━━━ DATA EXTRACTS ━━━
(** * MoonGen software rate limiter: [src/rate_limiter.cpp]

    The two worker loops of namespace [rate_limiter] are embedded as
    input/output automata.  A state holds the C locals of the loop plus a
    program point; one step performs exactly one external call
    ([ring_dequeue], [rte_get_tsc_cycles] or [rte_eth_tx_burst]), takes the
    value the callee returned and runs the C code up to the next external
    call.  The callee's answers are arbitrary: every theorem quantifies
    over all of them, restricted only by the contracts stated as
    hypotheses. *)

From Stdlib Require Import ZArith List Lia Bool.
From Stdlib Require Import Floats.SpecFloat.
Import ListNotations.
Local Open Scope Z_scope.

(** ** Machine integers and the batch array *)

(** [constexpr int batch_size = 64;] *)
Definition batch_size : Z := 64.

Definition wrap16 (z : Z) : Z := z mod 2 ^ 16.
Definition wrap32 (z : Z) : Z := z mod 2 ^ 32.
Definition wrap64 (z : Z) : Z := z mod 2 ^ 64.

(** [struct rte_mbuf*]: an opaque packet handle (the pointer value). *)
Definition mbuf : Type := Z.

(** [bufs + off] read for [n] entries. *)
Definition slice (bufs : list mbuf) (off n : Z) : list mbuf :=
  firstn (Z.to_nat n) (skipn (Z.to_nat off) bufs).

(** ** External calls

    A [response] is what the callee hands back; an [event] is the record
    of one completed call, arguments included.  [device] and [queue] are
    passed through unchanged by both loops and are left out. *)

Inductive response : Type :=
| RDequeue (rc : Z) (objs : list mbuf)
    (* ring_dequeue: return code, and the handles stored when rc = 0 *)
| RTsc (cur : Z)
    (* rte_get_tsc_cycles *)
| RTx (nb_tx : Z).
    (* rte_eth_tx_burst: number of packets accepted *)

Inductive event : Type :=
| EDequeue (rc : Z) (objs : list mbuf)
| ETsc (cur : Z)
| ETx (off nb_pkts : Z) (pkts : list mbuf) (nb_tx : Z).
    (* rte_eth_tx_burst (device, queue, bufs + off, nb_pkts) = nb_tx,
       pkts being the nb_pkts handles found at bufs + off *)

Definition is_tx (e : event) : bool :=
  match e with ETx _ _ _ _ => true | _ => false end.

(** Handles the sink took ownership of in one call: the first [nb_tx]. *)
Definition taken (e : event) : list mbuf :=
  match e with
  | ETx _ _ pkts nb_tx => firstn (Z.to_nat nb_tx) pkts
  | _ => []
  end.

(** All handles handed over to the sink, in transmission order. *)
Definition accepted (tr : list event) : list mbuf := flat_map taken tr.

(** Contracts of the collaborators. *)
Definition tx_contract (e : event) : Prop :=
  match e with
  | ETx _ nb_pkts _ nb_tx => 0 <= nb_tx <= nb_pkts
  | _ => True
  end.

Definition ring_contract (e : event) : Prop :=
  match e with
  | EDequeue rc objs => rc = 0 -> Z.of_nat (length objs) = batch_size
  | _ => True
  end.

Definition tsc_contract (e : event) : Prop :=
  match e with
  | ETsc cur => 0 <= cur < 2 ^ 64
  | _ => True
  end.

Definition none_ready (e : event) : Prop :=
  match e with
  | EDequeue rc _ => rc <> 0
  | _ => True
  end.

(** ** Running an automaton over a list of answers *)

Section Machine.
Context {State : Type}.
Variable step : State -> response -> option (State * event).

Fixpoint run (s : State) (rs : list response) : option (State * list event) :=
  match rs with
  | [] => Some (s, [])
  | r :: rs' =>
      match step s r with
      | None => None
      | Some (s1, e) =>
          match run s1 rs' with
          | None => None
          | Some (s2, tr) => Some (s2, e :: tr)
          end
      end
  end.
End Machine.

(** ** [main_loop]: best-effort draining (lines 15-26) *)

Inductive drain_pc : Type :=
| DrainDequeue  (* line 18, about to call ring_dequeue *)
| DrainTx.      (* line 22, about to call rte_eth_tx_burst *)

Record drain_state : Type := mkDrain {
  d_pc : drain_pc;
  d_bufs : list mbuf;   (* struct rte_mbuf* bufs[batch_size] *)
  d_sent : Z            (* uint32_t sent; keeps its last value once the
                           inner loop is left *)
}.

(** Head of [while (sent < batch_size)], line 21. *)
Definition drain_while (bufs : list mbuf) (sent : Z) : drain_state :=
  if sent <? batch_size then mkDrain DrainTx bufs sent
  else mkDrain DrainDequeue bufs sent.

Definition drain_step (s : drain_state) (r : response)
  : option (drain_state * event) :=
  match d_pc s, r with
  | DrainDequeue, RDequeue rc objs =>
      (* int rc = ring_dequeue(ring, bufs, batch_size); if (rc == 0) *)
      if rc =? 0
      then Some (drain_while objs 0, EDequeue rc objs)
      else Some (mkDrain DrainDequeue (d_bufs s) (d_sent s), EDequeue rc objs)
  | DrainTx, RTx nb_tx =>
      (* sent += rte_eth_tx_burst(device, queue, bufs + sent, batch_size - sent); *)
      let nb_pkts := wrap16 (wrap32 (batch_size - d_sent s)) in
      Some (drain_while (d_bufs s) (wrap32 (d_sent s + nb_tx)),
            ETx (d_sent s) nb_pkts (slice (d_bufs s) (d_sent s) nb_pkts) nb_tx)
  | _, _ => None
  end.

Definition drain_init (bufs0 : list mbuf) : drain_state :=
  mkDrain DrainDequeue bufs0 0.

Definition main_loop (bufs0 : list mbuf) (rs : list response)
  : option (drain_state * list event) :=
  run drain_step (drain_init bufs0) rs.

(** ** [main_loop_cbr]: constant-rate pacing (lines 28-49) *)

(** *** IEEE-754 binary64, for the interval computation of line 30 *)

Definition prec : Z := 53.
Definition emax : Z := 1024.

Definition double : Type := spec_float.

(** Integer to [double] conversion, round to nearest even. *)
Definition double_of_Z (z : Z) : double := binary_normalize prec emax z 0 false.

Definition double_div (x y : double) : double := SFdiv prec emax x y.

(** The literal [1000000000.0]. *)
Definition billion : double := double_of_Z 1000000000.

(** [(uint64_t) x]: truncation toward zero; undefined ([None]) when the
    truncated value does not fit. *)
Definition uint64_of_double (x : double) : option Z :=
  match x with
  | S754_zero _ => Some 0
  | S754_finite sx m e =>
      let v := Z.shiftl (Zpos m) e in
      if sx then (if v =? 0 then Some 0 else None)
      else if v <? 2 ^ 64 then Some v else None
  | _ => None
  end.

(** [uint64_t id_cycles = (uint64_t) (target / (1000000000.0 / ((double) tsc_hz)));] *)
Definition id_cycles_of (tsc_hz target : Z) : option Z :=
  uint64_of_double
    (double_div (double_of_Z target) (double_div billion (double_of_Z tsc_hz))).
━━━
## [EXERCISE BRIEF]
Using the entries above, output exactly the lines between the line holding "(** Handles the" and the line holding "Variable step : State", end lines included, and nothing more.

## [WRITTEN ANSWER]
(** Handles the sink took ownership of in one call: the first [nb_tx]. *)
Definition taken (e : event) : list mbuf :=
  match e with
  | ETx _ _ pkts nb_tx => firstn (Z.to_nat nb_tx) pkts
  | _ => []
  end.

(** All handles handed over to the sink, in transmission order. *)
Definition accepted (tr : list event) : list mbuf := flat_map taken tr.

(** Contracts of the collaborators. *)
Definition tx_contract (e : event) : Prop :=
  match e with
  | ETx _ nb_pkts _ nb_tx => 0 <= nb_tx <= nb_pkts
  | _ => True
  end.

Definition ring_contract (e : event) : Prop :=
  match e with
  | EDequeue rc objs => rc = 0 -> Z.of_nat (length objs) = batch_size
  | _ => True
  end.

Definition tsc_contract (e : event) : Prop :=
  match e with
  | ETsc cur => 0 <= cur < 2 ^ 64
  | _ => True
  end.

Definition none_ready (e : event) : Prop :=
  match e with
  | EDequeue rc _ => rc <> 0
  | _ => True
  end.

(** ** Running an automaton over a list of answers *)

Section Machine.
Context {State : Type}.
Variable step : State -> response -> option (State * event).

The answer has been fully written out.